Symposium's The Great Violinists Volume XXIII is an advanced entry in a series that stretches back to 1989; beginning as a comprehensive survey of historic violinists, it evolves into a sort of catch-all, "violinists as we find them" type of series, though it is not the worse for that. It includes a bit more of
Jacques Thibaud's earliest recordings, made in Paris in 1904 and 1905, than is generally seen in one place. Symposium has anthologized
Thibaud's Bach Gavotte from the Suite in E before. It is an astounding performance, as is his rendering of a virtuoso piece from times past, Martin Marsick's Scherzando.
Thibaud effortlessly glides through the music, with difficult passagework and ornaments played so quickly it's almost like his fingers are able to generate them without touching the strings.

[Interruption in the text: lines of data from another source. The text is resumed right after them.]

(* ===== verification/StructureBuild.v ===== *)
(** From drafts to an accepted artifact.

    Both entry points of [cardrag_worker/structure.py] end in the validator.
    This file shows what they have to establish for it to accept: drafts whose
    leaves are the source lines, whose parents come earlier and whose tables
    hold exactly rows ([drafts_wf]), and node identities that the hash tells
    apart.  [validate_built] is the completeness half of the validator. *)
From S2P Require Export StructureSound StructureParse.

(** ** Lines as spans *)
Lemma tiles_bounds p a b ls : tiles p a b ls -> a <= b.
Proof. induction 1 as [|a b l ls ? ? ? ? _ IH]; lia. Qed.

Lemma tiles_lines p a b ls l :
  tiles p a b ls -> l ∈ ls -> sl_page l = p /\ a <= sl_source_start l /\ sl_source_start l < sl_source_end l /\ sl_source_end l <= b.
Proof.
  induction 1 as [|a b l' ls Hp Hs Hlt He Ht IH]; [by intros ?%not_elem_of_nil|].
  pose proof (tiles_bounds _ _ _ _ Ht). intros [->|Hl]%elem_of_cons; [lia|].
  destruct (IH Hl) as (? & ? & ? & ?). lia.
Qed.

Lemma tiles_hits p a b ls n o :
  tiles p a b ls -> hits (map line_span ls) n o = if decide (n = p /\ a <= o < b) then 1%nat else 0%nat.
Proof.
  induction 1 as [a|a b l ls Hp Hs Hlt He Ht IH]; simpl.
  - rewrite decide_False by lia. done.
  - change (line_span l :: map line_span ls) with ([line_span l] ++ map line_span ls).
    rewrite hits_app, hits_one, IH. unfold span_covers, line_span. simpl. pose proof (tiles_bounds _ _ _ _ Ht).
    repeat case_decide; lia.
Qed.

(** The text of a line is the slice of its page, and its ends are line boundaries. *)
Lemma lines_from_slices p pre texts l :
  l ∈ lines_from p (zlen pre) texts ->
  forall post, slice (pre ++ concat texts ++ post) (sl_source_start l) (sl_source_end l) = sl_text l.
Proof.
  revert pre. induction texts as [|t texts IH]; intros pre Hl post; simpl in *; [by apply not_elem_of_nil in Hl|].
  apply elem_of_cons in Hl as [->|Hl]; simpl.
  - rewrite <- app_assoc. apply slice_app_middle.
  - rewrite <- zlen_app in Hl. specialize (IH _ Hl post). by rewrite <- !app_assoc in *.
Qed.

Joseph Szigeti, just 17 when he made his earliest recordings in 1908, plays the Preludio from Bach's Suite in E major at breakneck speed and with unthinkable articulation; it appears almost superhuman. No one would play Bach this way in the twenty-first century, but if you could, why wouldn't you want to?
Szigeti's playing is just loaded with youthful enthusiasm, charm, and charisma; he's clearly trying to put on a show and just blazes through the ancient recording.

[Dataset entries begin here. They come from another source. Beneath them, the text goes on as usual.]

Lemma step_line_ok profile boilerplate seen line rest st :
  parse_inv seen seen None st -> marker_ok line = true ->
  exists st', step_line profile boilerplate st line rest = Ok st' /\ parse_inv (seen ++ [line]) (seen ++ [line]) None st'.
Proof.
  intros H Hm. unfold step_line. unfold marker_ok in Hm. rewrite bool_decide_decide.
  destruct (page_marker _) as [n|]; [rewrite Hm|]; cbn [negb raise_if res_bind];
    (destruct (_ || _); [by apply step_boilerplate_ok|]; case_bool_decide; [by apply step_blank_ok|];
     destruct (is_table_line _); [by apply step_table_ok|by apply step_text_ok]).
Qed.

Lemma step_line_mismatch profile boilerplate line rest st :
  marker_ok line = false -> step_line profile boilerplate st line rest = Err marker_mismatch.
Proof. unfold step_line, marker_ok. destruct (page_marker _); [intros ->|]; done. Qed.

Lemma step_lines_ok profile boilerplate lines : forall seen st,
  parse_inv seen seen None st ->
  if forallb marker_ok lines
  then exists st', step_lines profile boilerplate st lines = Ok st' /\ parse_inv (seen ++ lines) (seen ++ lines) None st'
  else step_lines profile boilerplate st lines = Err marker_mismatch.
Proof.
  induction lines as [|line lines IH]; intros seen st H; cbn [forallb step_lines].
  - rewrite app_nil_r. eauto.
  - destruct (marker_ok line) eqn:Hm; cbn [andb].
    + destruct (step_line_ok profile boilerplate seen line lines st H Hm) as (st1 & -> & H1). cbn [res_bind].
      specialize (IH _ _ H1). by rewrite <- app_assoc in IH.
    + by rewrite step_line_mismatch.
Qed.

Lemma step_page_ok profile boilerplate lines seen st :
  parse_inv seen seen None st ->
  if forallb marker_ok lines
  then exists st', step_page profile boilerplate st lines = Ok st' /\ parse_inv (seen ++ lines) (seen ++ lines) None st'
  else step_page profile boilerplate st lines = Err marker_mismatch.
Proof.
  destruct st as [b c]. intros H. unfold step_page. cbn [fst snd].
  assert (parse_inv seen seen None (b, begin_page c)) as H1.
  { eapply inv_cursor; [exact H|]. apply pi_cursor in H. auto with structure. }
  pose proof (step_lines_ok profile boilerplate lines seen _ H1) as H2. destruct (forallb marker_ok lines); [|by rewrite H2].
  destruct H2 as ([b2 c2] & -> & H2). cbn [res_bind fst snd]. eexists. split; [reflexivity|].
  eapply inv_cursor; [exact H2|]. apply pi_cursor in H2. auto with structure.
Qed.

Lemma pages_steps_ok profile boilerplate pages_lines : forall seen st,
  parse_inv seen seen None st ->
  if forallb (forallb marker_ok) pages_lines
  then exists st', foldM (step_page profile boilerplate) st pages_lines = Ok st' /\
       parse_inv (seen ++ concat pages_lines) (seen ++ concat pages_lines) None st'
  else foldM (step_page profile boilerplate) st pages_lines = Err marker_mismatch.
Proof.
  induction pages_lines as [|lines pages_lines IH]; intros seen st H; cbn [forallb foldM concat].
  - rewrite app_nil_r. eauto.
  - pose proof (step_page_ok profile boilerplate lines seen st H) as H1.
    destruct (forallb marker_ok lines); cbn [andb]; [|by rewrite H1].
    destruct H1 as (st1 & -> & H1). cbn [res_bind]. specialize (IH _ _ H1). by rewrite <- app_assoc in IH.
Qed.

Lemma neighbour_links_ok n leaves :
  StronglySorted lt leaves -> Forall (fun i => (i < n)%nat) leaves -> Forall (link_ok n) (neighbour_links leaves).
Proof.
  induction 1 as [|i leaves Hs IH Hi]; intros Hr; [constructor|]. inversion Hr as [|? ? Hn Hr']; subst.
  destruct leaves as [|j leaves]; [constructor|]. inversion Hi; subst. inversion Hr'; subst.
  cbn [neighbour_links]. repeat constructor; cbn; try lia. by apply IH.
Qed.

Lemma initial_inv : parse_inv [] [] None (initial_builder, initial_cursor).
Proof.
  split; cbn; try done; try constructor; cbn; auto with structure; try done.
  - unfold draft_shape. cbn. split; [exists []; by split|by repeat split].
  - intros [|i] d; [|done]. by intros [= <-].
  - intros [|t]; done.
Qed.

The remaining players, Franz Ondricek and Jules Boucherit, didn't record very extensively, and for good reason. Ondricek, who gave the world premiere of the Dvorák Violin Concerto, was born in 1859 and died in 1922, Boucherit lived into the 1960s but illness forced him to give up his concert career in 1921. In the case of Boucherit, his piano accompanist is Louis Diémer, a major French pianist of the nineteenth century whose only solo recordings are marred by bad sound and a lack of clean surviving copies. He is heard somewhat better on these 1906 items with Boucherit, but the pieces themselves are not very substantive, not even Diémer's own Caprice Scherzando, Op. 48, clearly written to benefit the violinist, not the accompanist.

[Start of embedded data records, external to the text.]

(** What a validated view promises. *)
Record sealed_view (a : StructureArtifact) (lim : view_limits) (v : DerivedView) : Prop := {
  sv_spans : vw_spans v <> [] /\ Forall (span_in_page (sa_pages a)) (vw_spans v);
  sv_display : vw_display_text v = concat (map (span_text (sa_pages a)) (vw_spans v));
  sv_input : vw_embedding_input v = embedding_input (vw_view_type v) (vw_display_text v) (vw_context v);
  sv_hash : vw_input_sha256 v = sha256_bytes (utf8_encode (vw_embedding_input v));
  sv_limits : within_limits lim (vw_embedding_input v) = Ok true;
  sv_node : exists n, n ∈ sa_nodes a /\ sn_node_id n = vw_node_id v /\
    (if contextual (vw_view_type v) then sn_node_type n = ITEM /\ canonical_item_context a n = Ok (vw_context v)
     else vw_context v = []);
  sv_parent : vw_parent_item_id v = if bool_decide (vw_view_type v = V_DETAIL) then Some (vw_node_id v) else None;
  sv_revision : vw_contract_revision_id v = sa_contract_revision_id a;
  sv_identity : vw_view_id v = view_id (with_view_id [] v);
}.

Lemma validate_view_parent_ok a v :
  validate_view_parent a v = Ok tt ->
  vw_parent_item_id v = if bool_decide (vw_view_type v = V_DETAIL) then Some (vw_node_id v) else None.
Proof.
  unfold validate_view_parent. intros H. inv_res H. case_bool_decide as E; cbn [negb andb] in *.
  - bsplit. done.
  - apply negb_false_iff, bool_decide_eq_true in H. done.
Qed.

Lemma validate_view_source_ok a lim v :
  validate_view_source a lim v = Ok tt ->
  vw_spans v <> [] /\ Forall (span_in_page (sa_pages a)) (vw_spans v) /\
  vw_display_text v = concat (map (span_text (sa_pages a)) (vw_spans v)) /\
  vw_embedding_input v = embedding_input (vw_view_type v) (vw_display_text v) (vw_context v) /\
  vw_input_sha256 v = sha256_bytes (utf8_encode (vw_embedding_input v)) /\
  within_limits lim (vw_embedding_input v) = Ok true /\ vw_view_id v = view_id (with_view_id [] v).
Proof.
  unfold validate_view_source. intros H. inv_res H.
  match goal with H : mapM_res _ _ = _ |- _ => apply validate_spans_texts in H as [Hin _] end.
  bsplit. unfold spans_text in *. rewrite draft_display_ok in * by done.
  match goal with H : Ok _ = Ok ?t |- _ => injection H as <- end. subst. by repeat split.
Qed.

Lemma validate_view_sealed a lim i v : validate_view a lim (i, v) = Ok tt -> sealed_view a lim v.
Proof.
  unfold validate_view. intros H. inv_res H. apply validate_view_source_ok in H as (H1 & H2 & H3 & H4 & H5 & H6 & H7).
  match goal with H : validate_view_parent _ _ = Ok ?u |- _ => destruct u; apply validate_view_parent_ok in H end.
  match goal with H : validate_view_context _ _ _ = Ok ?u |- _ => destruct u; rename H into Hctx end.
  match goal with H : find_node _ _ = Some ?n |- _ => apply find_node_elem in H as [Hn Hid]; rename n into node end.
  bsplit. split; try done. exists node. split; [done|]. split; [done|].
  unfold validate_view_context in Hctx. destruct (contextual _); inv_res Hctx; bsplit; [subst|done].
  split; [done|]. congruence.
Qed.

(** C34: views that pass the validator quote exact spans of one accepted artifact,
    within the limits, with the artifact's own context, and are content-addressed. *)
Theorem derived_views_sealed a views lim :
  validate_derived_views a views lim = Ok tt ->
  lossless_artifact a /\ NoDup (map vw_view_id views) /\ Forall (sealed_view a lim) views /\
  map vw_ordinal views = seqZ 0 (zlen views).
Proof.
  unfold validate_derived_views. intros H. inv_res H. bsplit.
  match goal with H : validate_structure_artifact _ = Ok _ |- _ => apply validated_lossless in H end.
  apply forM_unit in H. pose proof (proj1 (enumerate_Forall (fun en => validate_view a lim en = Ok tt) views) H) as Hv. split; [done|]. split; [done|]. split.
  - apply Forall_lookup. intros i v Hi. by eapply validate_view_sealed, Hv.
  - apply list_eq. intros i. rewrite list_lookup_fmap. destruct (views !! i) as [v|] eqn:E; cbn.
    + pose proof (Hv i v E) as Hvi. unfold validate_view in Hvi. inv_res Hvi.
      match goal with H : negb (_ =? _) = false |- _ => apply negb_false_iff, Z.eqb_eq in H as -> end.
      apply lookup_lt_Some in E. by rewrite lookup_seqZ_lt by (unfold zlen; lia).
    + apply lookup_ge_None in E. rewrite lookup_seqZ_ge; [done|unfold zlen; lia].
Qed.

(** ** Concrete views *)
Definition sample_limits : view_limits := {| maximum_chars := 100; maximum_tokens := None; token_counter := None |}.

Lemma leaf_nodes_exact_witness :
  exists root l, leaf_nodes sample_artifact root = Ok l /\ map sn_node_type l = [UNCLASSIFIED].
Proof.
  assert (exists cov, validate_structure_artifact sample_artifact = Ok cov) as [cov Hcov] by (eexists; vm_compute; reflexivity).
  assert (exists root, sa_nodes sample_artifact !! 0%nat = Some root) as [root Hroot] by (eexists; reflexivity).
  destruct (leaf_nodes_exact sample_artifact cov root Hcov (list_elem_of_lookup_2 _ _ _ Hroot)) as (l & Hl & _).
  exists root, l. split; [exact Hl|]. injection Hroot as <-. vm_compute in Hl. injection Hl as <-. reflexivity.
Defined.

(** Two one-character leaves against a limit of one character: two groups. *)
Definition two_lines : list NodeSpan := map line_span (source_lines (record 1 (us "a" ++ newline ++ us "b"))).
Definition two_line_artifact : StructureArtifact :=
  make_artifact sample_inputs
    {| ck_document_id := us "doc"; ck_profile := mk_profile [] [] [] [] []; ck_lineage_id := []; ck_revision_id := [];
       ck_pages := [structure_page (record 1 (us "a" ++ newline ++ us "b"))] |} [] [].
Definition tight_limits : view_limits := {| maximum_chars := 2; maximum_tokens := None; token_counter := None |}.

Lemma partition_lossless_witness : exists groups,
  partition_spans two_line_artifact tight_limits [] (map (fun s => [s]) two_lines) = Ok groups /\ length groups = 2%nat /\
  exists runs tail, concat runs ++ tail = map (fun s => [s]) two_lines /\ concat tail = [] /\
     groups = map (fun run => renumber (concat run)) runs.
Proof.
  eexists. split; [vm_compute; reflexivity|]. split; [reflexivity|].
  eapply (partition_lossless two_line_artifact tight_limits []).
  - repeat constructor; done.
  - vm_compute. reflexivity.
Defined.

Lemma derived_views_sealed_witness : exists views,
  length views = 1%nat /\ Forall (sealed_view sample_artifact sample_limits) views.
Proof.
  assert (match build_derived_views sample_artifact sample_limits with
          | Ok views => length views = 1%nat /\ validate_derived_views sample_artifact views sample_limits = Ok tt
          | Err _ => False end) as H by (vm_compute; split; reflexivity).
  destruct (build_derived_views sample_artifact sample_limits) as [views|e]; [|destruct H].
  destruct H as [Hlen Hv]. exists views. split; [exact Hlen|]. apply (derived_views_sealed _ _ _ Hv).
Defined.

Hundred-year-old recordings yield only highly variable results, though the worst sounding thing on this collection is the most recent,
Thibaud's 1920 account of
Saint-Saëns' Introduction and Rondo Capriccioso. This is still notable in that it's a relatively complete performance of the piece spread over two sides and accompanied by a full orchestra. There is an unmistakable amount of filtering applied to the first two
Thibaud selections that make them near unlistenable. Everything is blocked out except for the immediate, detectable sound of the violin, rather like inspecting its audio spectrum through a window that's only open a crack. This results in a bright, penetrating sound that affects the listener a little bit like the way sunlight effects Count Dracula. However, the other
Thibaud selections are fine, and as expected, a bit noisier, though tolerable owing to their properties of warmth and some space around the instruments.
Both
Thibaud and
Szigeti would go on to record often and well, in better sound. They lived in a time when violinists tended all to be individualists; while there were great pedagogues like
Carl Flesch, Jenö Hubay, and Leopold Auer, no two of their students sounded quite the same. A hundred years on, the opposite is true; idealized kinds of violin tone and methods of instruction and technique are "king," and it can be harder to find the true individualists in the pack. That's why collections like Symposium's The Great Violinists Volume XXIII remain so valuable; they give insight into what might have been lost in terms of all these different styles of playing, and maybe even some that we can gain back.